И долго-долго смеялись потом над токарем, даже глухой и ущербный Хасан. А хитрый Женька с тех пор с Соломатиным не играл. Странно было смотреть Кутыреву, как переживал этот факт Соломатин, как выпрашивал реванш. Он бы, Кутырев, сыграл, дал отыграться, пожалуйста, а Женька ставил себя в коллективе, не играл и этим отказом становился сильнее Соломатина. Такие вот дела.
Вечерами ходил Кутырев смотреть на тот, «их» троллейбус, который начался с их приходом.

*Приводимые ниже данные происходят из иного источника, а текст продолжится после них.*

(* ===== verification/GupsToy.v ===== *)
(** * The smaller GUPS (sources/gups/gupstoy.c)

    The same generator and the same update loop as in gups.c, built without
    OpenMP, with a table of 2^27 words that is allocated without room to spare:
    where gups.c asks for two more words than the table has, gupstoy.c does not,
    and the second update of a step is one word off. *)

From stdpp Require Import list numbers.
From Stdlib Require Import ZArith Lia.
From S2P Require Import Prelude Arrays Gups.
#[local] Open Scope Z_scope.

Module GupsToy.
Import Gups.

Definition NUPDATE : Z := 2 ^ 29.
Definition toy_mem : Z := 2 ^ 30.
Definition TableSize : Z := toy_mem / 8.

(** [real_main] without OpenMP; [heap] is what [malloc(mem)] returns.  The loops
    are those of [seq_run]: the starts of the 128 streams, then the updates of
    [Table[elm]] and [Table[TableSize - elm]]. *)
Definition toy_main (heap : list Z) : option (list Z) :=
  tbl ← init_table TableSize heap;
  seq_run TableSize NUPDATE tbl.

(** The first stream starts at 1 and is a power of two for 62 steps. *)
Lemma lfsr_power i : 0 <= i < 62 -> lfsr (2 ^ i) = 2 ^ (i + 1).
Proof.
  intros Hi. assert (0 < 2 ^ i) by (apply Z.pow_pos_nonneg; lia). assert (2 ^ i < 2 ^ 62) by (apply Z.pow_lt_mono_r; lia).
  unfold lfsr. rewrite s64_id by (unfold in_s64; lia). destruct (Z.ltb_spec (2 ^ i) 0); [lia|]. rewrite Z.lxor_0_r, Z.shiftl_mul_pow2 by lia.
  rewrite u64_id by (unfold in_u64; lia). rewrite Z.pow_add_r by lia. done.
Qed.

(** One step of lane [j] keeps the other lanes and the sizes. *)
Lemma seq_update_partial sz j tbl ran tbl' ran' :
  seq_update sz j (tbl, ran) = Some (tbl', ran') ->
  alen tbl' = alen tbl /\ alen ran' = alen ran /\ (forall k, k <> j -> ran'.[k] = ran.[k]) /\
  exists r, ran.[j] = Some r /\ ran'.[j] = Some (lfsr r) /\ sz - lfsr r mod sz < alen tbl.
Proof.
  unfold seq_update. destruct (ran.[j]) as [r|] eqn:Er; [|done]. cbn [mbind option_bind]. pose proof (aget_some_range _ _ _ Er) as Hj.
  rewrite aset_in by done. cbn [mbind option_bind]. unfold xor_at. set (elm := lfsr r mod sz).
  destruct (tbl.[elm]) as [t|] eqn:E1; [|done]. cbn [mbind option_bind]. pose proof (aget_some_range _ _ _ E1) as H1. rewrite aset_in by done. cbn [mbind option_bind].
  destruct (aget (<[Z.to_nat elm := _]> tbl) (sz - elm)) as [u|] eqn:E2; [|done]. cbn [mbind option_bind]. pose proof (aget_some_range _ _ _ E2) as H2.
  rewrite aset_in by done. cbn [mbind option_bind]. intros [= <- <-]. rewrite alen_insert in H2. rewrite !alen_insert. split; [done|]. split; [done|]. split.
  - intros k Hk. rewrite aget_insert by done. by rewrite decide_False.
  - exists r. rewrite aget_insert by done. rewrite decide_True by done. split; [done|]. split; [done|]. lia.
Qed.

(** A round multiplies the first lane by two; it cannot be carried out when that
    makes the lane the size of the table. *)
Lemma toy_round sz d i tbl ran tbl' ran' :
  sz = 2 ^ (d + 1) -> 0 <= i <= d -> d < 62 -> alen tbl = sz -> ran.[0] = Some (2 ^ i) ->
  for_z 0 128 (seq_update sz) (tbl, ran) = Some (tbl', ran') ->
  alen tbl' = sz /\ ran'.[0] = Some (2 ^ (i + 1)) /\ i <> d.
Proof.
  intros Hsz Hi Hd Ht Hr Hrun. assert (0 < sz) by (subst sz; apply Z.pow_pos_nonneg; lia).
  destruct (for_z_partial (fun j '(t, r) => alen t = sz /\ r.[0] = Some (if j =? 0 then 2 ^ i else 2 ^ (i + 1)) /\ (0 < j -> i <> d))
    0 128 (seq_update sz) (tbl, ran) (tbl', ran')) as (H1 & H2 & H3); [lia|cbn; by split; [|split; [|lia]]| |done|by split; [|split; [|apply H3; lia]]].
  intros j [t r] [t' r'] Hj (Hl & H0 & Hne) Hstep. destruct (seq_update_partial _ _ _ _ _ _ Hstep) as (Hl' & _ & Hother & w & Hw & Hw' & Hin).
  destruct (Z.eqb_spec (j + 1) 0); [lia|]. split; [congruence|]. destruct (Z.eqb_spec j 0) as [->|].
  - rewrite H0 in Hw. injection Hw as <-. rewrite lfsr_power in Hw', Hin by lia. split; [done|]. intros _ ->.
    rewrite <- Hsz, Z.mod_same in Hin by lia. lia.
  - split; [by rewrite Hother by lia|]. intros _. apply Hne. lia.
Qed.

(** The start of the first stream. *)
Lemma toy_first n ran :
  for_z 0 128 (fun j ran => r ← HPCC_starts (s64 (u64 (n / 128 * j))); ran.[j <- r]) (replicate 128 0) = Some ran -> ran.[0] = Some 1.
Proof.
  intros Einit. refine (for_z_partial (fun j r => 0 < j -> r.[0] = Some 1) 0 128 _ _ ran _ _ _ Einit _); [lia|lia| |lia]. intros j r r' Hj H0.
  destruct (HPCC_starts _) as [w|] eqn:Ew; [|done]. cbn [mbind option_bind]. intros [Hr ->]%aset_some _. rewrite aget_insert by done.
  case_decide as Hd; [|apply H0; lia]. subst j. rewrite Z.mul_0_r in Ew. vm_compute in Ew. congruence.
Qed.

Lemma toy_run_fails sz n d tbl : sz = 2 ^ (d + 1) -> 0 <= d < 62 -> d < n / 128 -> alen tbl = sz -> seq_run sz n tbl = None.
Proof.
  intros Hsz Hd Hn Hl. unfold seq_run. match goal with |- (?o ≫= _) = None => destruct o as [ran|] eqn:Einit end; [|done]. cbn [mbind option_bind].
  apply toy_first in Einit as Hr0. match goal with |- (?o ≫= _) = None => destruct o as [[t r]|] eqn:Erun end; [|done]. exfalso.
  enough (n / 128 <= d) by lia.
  destruct (for_z_partial (fun i '(t, r) => alen t = sz /\ r.[0] = Some (2 ^ i) /\ i <= d) 0 (n / 128)
    (fun _ s => for_z 0 128 (seq_update sz) s) (tbl, ran) (t, r)) as (_ & _ & ?); [lia|by split; [|split; [|lia]]| |done|done].
  intros i [t1 r1] [t2 r2] Hi (Ht1 & Hr1 & Hid) Hround. destruct (toy_round sz d i t1 r1 t2 r2 Hsz ltac:(lia) ltac:(lia) Ht1 Hr1 Hround) as (Ht2 & Hr2 & Hne).
  split; [done|]. split; [done|lia].
Qed.

(** Gupstoy writes behind its table.  Whatever the memory holds, in the 27th
    round the first stream is 2^27, the size of the table, and the second update
    of the step goes to [Table[TableSize]]: the run never ends regularly. *)
Theorem toy_out_of_bounds heap : alen heap = TableSize -> toy_main heap = None.
Proof.
  intros Hh. unfold toy_main. destruct (init_table_ok TableSize heap) as (tbl & -> & Hl & _); [rewrite Hh; done|]. cbn [mbind option_bind].
  apply (toy_run_fails _ _ 26); [done|lia|done|]. by rewrite Hl.
Qed.

Lemma toy_out_of_bounds_witness : toy_main (replicate (Z.to_nat TableSize) 0) = None.
Proof.
  apply toy_out_of_bounds. unfold alen. rewrite length_replicate, Z2Nat.id; [reflexivity|]. unfold TableSize, toy_mem. apply Z.div_pos; lia.
Defined.

End GupsToy.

Он стоял теперь за мастерскими у столярки, в узком заднем дворике. Окна заварили, отрезали крылья, и он походил на сундук с колесами. Кутырев забирался внутрь. Там каждый день прибавлялись новые стойки и новые переборки, пахло деревом.

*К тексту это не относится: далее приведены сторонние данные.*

(* ===== verification/HashJoin.v ===== *)
(** * The hash join benchmark (sources/hashjoin/src/hashjoin.c)

    A chained hash table over the inner relation and the loop that probes it
    with the outer relation, whose rows OpenMP may take in any order. *)

From Stdlib Require Import ZArith Lia.
From stdpp Require Import list numbers.
From S2P Require Import Prelude Arrays Murmur.
#[local] Open Scope Z_scope.

Module HashJoin.
Import Murmur.

Definition CONFIG_RAND_SEED : Z := 42.
Definition CONFIG_INNER_KEY_STRIDE : Z := 4.

Definition hash (key : Z) : option Z :=
  out ← MurmurHash3_x64_128 (key_bytes key) 8 CONFIG_RAND_SEED; Some (fst out).

(** [hashtable], [htelms[].key], [htelms[].next] and [nconflicts]; a pointer to
    [htelms[i]] is [i + 1] and [NULL] is 0. *)
Record tables := MkTables {
  hashtable : list Z;
  ht_key : list Z;
  ht_next : list Z;
  nconflicts : Z;
}.

(** The body of the loop that fills the table. *)
Definition build_step (hashsize i : Z) (t : tables) : option tables :=
  ks ← (ht_key t).[i <- u64 (u64 (i + 1) * CONFIG_INNER_KEY_STRIDE)];
  k ← ks.[i];
  h ← hash k;
  assert! negb (hashsize =? 0);
  let idx := h mod hashsize in
  old ← (hashtable t).[idx];
  let nc := u64 (nconflicts t + if negb (old =? 0) then 1 else 0) in
  nx ← (ht_next t).[i <- old];
  ht ← (hashtable t).[idx <- i + 1];
  Some (MkTables ht ks nx nc).

(** [allocate(p, n * sizeof(elem), align)]: the elements that fit in a zeroed
    block of that many bytes, the product taken in [size_t]. *)
Definition allocate (n sizeof_elem : Z) : list Z :=
  replicate (Z.to_nat (u64 (n * sizeof_elem) / sizeof_elem)) 0.

Definition sizeof_ptr : Z := 8.
Definition sizeof_htelm : Z := 16.
Definition sizeof_element : Z := 8 + 15 * 8.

Часов около трех дня пришла машина. Начальник появился во дворе. Петро быстро сунул в карман шахматы с неоконченной позицией и ушел к себе, на топливную яму.
— Поедете за обоями, — сказал начальник.
И они обрадовались страшно. Куда как весело было мчаться на грузовике к Сокольникам, потом бегать с тележками по наклонным переходам цеха, потом высоко лежать на мягких чистых катушках обоев и сверху обозревать обратный путь. Можно было свистеть хорошеньким девкам, курить, а то остановиться и выпить квасу или пивка.

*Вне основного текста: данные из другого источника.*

(* ===== verification/ModArith.v ===== *)
(** * Arithmetic modulo 2^31 - 1 (sources/graph500/generator/mod_arith*.h)

    [mod_arith.h] includes one of two headers that implement the same
    operations.  The class [ModArith] states what the generator relies on; the
    64-bit and the 32-bit header are its two instances. *)

From stdpp Require Import list numbers.
From Stdlib Require Import ZArith Lia Zdiv.
From S2P Require Import Prelude.
#[local] Open Scope Z_scope.

(** The modulus 0x7FFFFFFF and its residues. *)
Definition P31 : Z := 2147483647.
Definition fe (x : Z) : Prop := 0 <= x < P31.
Definition in_range (x : Z) : bool := x <=? 2147483646.

Definition X_MUL : Z := 107374182.
Definition Y_MUL : Z := 104480.

Lemma fe_mod x : fe (x mod P31).
Proof. apply Z.mod_pos_bound. done. Qed.

Lemma fe_check x : fe x -> check (in_range x) = Some tt.
Proof. intros Hx. apply check_true, Z.leb_le. unfold fe, P31 in Hx. lia. Qed.

(** Congruence modulo [P31], a ring congruence that ignores reductions. *)
Definition cong (a b : Z) : Prop := a mod P31 = b mod P31.

#[export] Instance cong_equiv : Equivalence cong.
Proof. split; unfold cong; repeat intro; congruence. Qed.
#[export] Instance cong_add : Proper (cong ==> cong ==> cong) Z.add.
Proof. intros a a' Ha b b' Hb. unfold cong in *. rewrite Zplus_mod, Ha, Hb. symmetry. apply Zplus_mod. Qed.
#[export] Instance cong_mul : Proper (cong ==> cong ==> cong) Z.mul.
Proof. intros a a' Ha b b' Hb. unfold cong in *. rewrite Zmult_mod, Ha, Hb. symmetry. apply Zmult_mod. Qed.
Lemma mod_cong a : cong (a mod P31) a.
Proof. unfold cong. apply Zmod_mod. Qed.

Create HintDb fe.
Create Rewrite HintDb fe.
#[export] Hint Resolve fe_mod : fe.
#[export] Hint Rewrite fe_check using (solve [auto with fe]) : fe.

Class ModArith := {
  mod_add : Z -> Z -> option Z;
  mod_mul : Z -> Z -> option Z;
  mod_mac : Z -> Z -> Z -> option Z;
  mod_mac2 : Z -> Z -> Z -> Z -> Z -> option Z;
  mod_mac3 : Z -> Z -> Z -> Z -> Z -> Z -> Z -> option Z;
  mod_mac4 : Z -> Z -> Z -> Z -> Z -> Z -> Z -> Z -> Z -> option Z;
  mod_mul_x : Z -> option Z;
  mod_mul_y : Z -> option Z;
  mod_mac_y : Z -> Z -> option Z;
  mod_add_ok a b : fe a -> fe b -> mod_add a b = Some ((a + b) mod P31);
  mod_mul_ok a b : fe a -> fe b -> mod_mul a b = Some ((a * b) mod P31);
  mod_mac_ok s a b : fe s -> fe a -> fe b -> mod_mac s a b = Some ((a * b + s) mod P31);
  mod_mac2_ok s a b c d : fe s -> fe a -> fe b -> fe c -> fe d ->
    mod_mac2 s a b c d = Some ((a * b + c * d + s) mod P31);
  mod_mac3_ok s a b c d e f : fe s -> fe a -> fe b -> fe c -> fe d -> fe e -> fe f ->
    mod_mac3 s a b c d e f = Some ((a * b + c * d + e * f + s) mod P31);
  mod_mac4_ok s a b c d e f g h :
    fe s -> fe a -> fe b -> fe c -> fe d -> fe e -> fe f -> fe g -> fe h ->
    mod_mac4 s a b c d e f g h = Some ((a * b + c * d + e * f + g * h + s) mod P31);
  mod_mul_x_ok a : fe a -> mod_mul_x a = Some ((a * X_MUL) mod P31);
  mod_mul_y_ok a : fe a -> mod_mul_y a = Some ((a * Y_MUL) mod P31);
  mod_mac_y_ok s a : fe s -> fe a -> mod_mac_y s a = Some ((a * Y_MUL + s) mod P31);
}.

Они забрались в кузов и накрылись брезентом.
— Пошел! — кричал Женька.
И Мунера, топая искалеченными старостью подошвами, отваливала ворота.
После двух дней томительного безделья их отдали надолго Хасану, и они обучались погрузке. Грузили паркет, отвозили по окраинам, снова грузили. Розовый, буковый и наклеенный на длинные доски для ординарных домов, подавали и принимали, объезжали город словно с хорошей экскурсией. Вечером второго дня погрузок пришла машина с бочками жидкого стекла. Бочки были стандартные, железные, неподъемные: весили по четыреста килограммов.
Машина пришла, когда они уже переодевались наверху. Гришевец пришел, отдал приказание разгружать и разрешил завтра прийти на работу на час позже.
— Ладно, — сказал Хасан.
Они стояли в кузове и ругались. Женька завелся, попробовав качнуть бочку. Даже Кутырев озверел: сверхурочная работа, страшная тяжесть бочек.
— Чего? — закричал Хасан. — Покрышка тащи!
Новая нота появилась в его голосе, и Женька кинулся за «зиловской» покрышкой. Он бежал через пустой двор и катил перед собой громадное колесо. Хасан поймал теплый черный бок и повалил покрышку под борт.
— Клади, — сказал он. И они опрокинули первую бочку в кузове и покатили к краю. — Стой!
Он залез в кузов, тяжело навалившись пузом на доски пола, встал с колен.
— Стой! — говорил он, задыхаясь.
Он откатил бочку назад, повернул ее и опять катнул к борту.
Внизу стояли те, кто уже оделся и уходил. Они смотрели Хасанову работу. Все отошли шагов пять назад, когда бочка подошла к краю.
— Вот черт, ханыга, — пробормотал Галкин и отошел дальше других.
Хасан еще раз глянул под борт, потом тронул бочку и отошел. И она пошла. Все смотрели как завороженные.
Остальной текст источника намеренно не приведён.